Suffolk pub is the first in the UK to go cashless
PUBLISHED: 10:17 19 September 2018 | UPDATED: 10:17 19 September 2018
A traditional pub in Suffolk has become the first in Britain to go cashless, its landlord has said.
There are no tills at The Boot in Freston near Ipswich, and customers must pay by card or phone. There is no minimum spend per transaction.
The 1530s pub had been derelict for nine years before new landlord Mike Keen took it on and it was refurbished.
“The benefits of going cashless are huge,” said Mr Keen, 49.
Since re-opening The Boot 13 weeks ago, the story of Mr Keen’s cashless system has gone viral - “I’ve got Russian telly coming in later to interview me, and an Australian media company are calling me up today too,” he said.
Mr Keen said that when he first came up with the idea, he hadn’t realised his pub would be the first to operate such a system.
“I was doing some consultancy work in London about opening a cashless deli - then I took on this pub project, and the idea hopped into my head,” he explained. “I just thought, why not? Others will do it too at some point - it’s inevitable.”
He said he researched other cashless businesses before opening and found few negatives, saying that some delis had gone cashless and at least one bar in Manchester, but no traditional pubs before The Boot.
“Cash has always been a pain,” he said. “You’ve got problems with theft.
“The banks charge a fortune for you to pay cash in, they take a cut of everything you pay in.
“You have to organise change, go into town, park, queue up which is another security risk or pay a firm like Securicor to pick it up. The bottom line is that we are not mucking about with cashing up, which saves us a lot of time.”
Mr Keen says that a few people have come in so far without their bank cards. “They’ve always been part of a group and someone else has paid, or they’ve gone out to pick their card up.
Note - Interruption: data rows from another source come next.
(* ===== verification/ScheduleSpec.v ===== *)
(** A tick of the agent: which systems always run before which. Two systems are
    ordered exactly if a chain of constraints leads from one to the other, which
    is decided by a walk through any order of the schedule; with it, the
    pipelines of a tick are ordered, and others are not. *)
From stdpp Require Import base list option strings gmap.
From Stdlib Require Import ZArith Lia Permutation.
From S2P Require Import Prelude Utf Text F32 Definitions GameData SkillData Schedule.

(** ** Orders of a list under constraints *)

(** [x] stands before [y]. *)
Definition precedes {A} (l : list A) (x y : A) : Prop := exists i j, l !! i = Some x /\ l !! j = Some y /\ (i < j)%nat.

Lemma precedes_app {A} (l1 l2 : list A) x y : x ∈ l1 -> y ∈ l2 -> precedes (l1 ++ l2) x y.
Proof.
  intros Hx Hy. apply list_elem_of_lookup in Hx as [i Hi]. apply list_elem_of_lookup in Hy as [j Hj].
  exists i, (length l1 + j)%nat. pose proof (lookup_lt_Some _ _ _ Hi).
  rewrite lookup_app_l, lookup_app_r by lia. replace (length l1 + j - length l1)%nat with j by lia. repeat split; [exact Hi|exact Hj|lia].
Qed.

Lemma precedes_inside {A} (l1 l2 l3 : list A) x y : precedes l2 x y -> precedes (l1 ++ l2 ++ l3) x y.
Proof.
  intros (i & j & Hi & Hj & Hij). exists (length l1 + i)%nat, (length l1 + j)%nat.
  pose proof (lookup_lt_Some _ _ _ Hi). pose proof (lookup_lt_Some _ _ _ Hj).
  assert (E : forall n, (n < length l2)%nat -> (l1 ++ l2 ++ l3) !! (length l1 + n)%nat = l2 !! n).
  { intros n Hn. rewrite lookup_app_r, lookup_app_l by lia. f_equal. lia. }
  rewrite !E by assumption. repeat split; [exact Hi|exact Hj|lia].
Qed.

Lemma precedes_trans {A} (l : list A) x y z : NoDup l -> precedes l x y -> precedes l y z -> precedes l x z.
Proof.
  intros Hn (i & j & Hi & Hj & Hij) (j' & k & Hj' & Hk & Hjk). assert (j = j') as <- by (eapply NoDup_lookup; eassumption).
  exists i, k. repeat split; [assumption..|lia].
Qed.

Lemma precedes_asym {A} (l : list A) x y : NoDup l -> precedes l x y -> ~ precedes l y x.
Proof.
  intros Hn (i & j & Hi & Hj & Hij) (j' & i' & Hj' & Hi' & Hji).
  assert (i = i') as <- by (eapply NoDup_lookup; eassumption). assert (j = j') as <- by (eapply NoDup_lookup; eassumption). lia.
Qed.

Lemma precedes_total {A} (l : list A) x y : x ∈ l -> y ∈ l -> x <> y -> precedes l x y \/ precedes l y x.
Proof.
  intros Hx Hy Hne. apply list_elem_of_lookup in Hx as [i Hi]. apply list_elem_of_lookup in Hy as [j Hj].
  destruct (Nat.lt_trichotomy i j) as [Hl|[->|Hl]]; [left; exists i, j; auto|congruence|right; exists j, i; auto].
Qed.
But it hardly ever happens.”
He said the decision to go cashless means his insurance premiums are lower as cash is not kept on the premises.
The pub, which has a 12-seater cinema in an outbuilding, is focused on food and Mr Keen said there was around a 60-40 split on food versus drink sales.
The system of card machines is backed up with dongles in case there are problems with the internet connection, Mr Keen said, adding: “We’ve used them but we haven’t gone down yet.”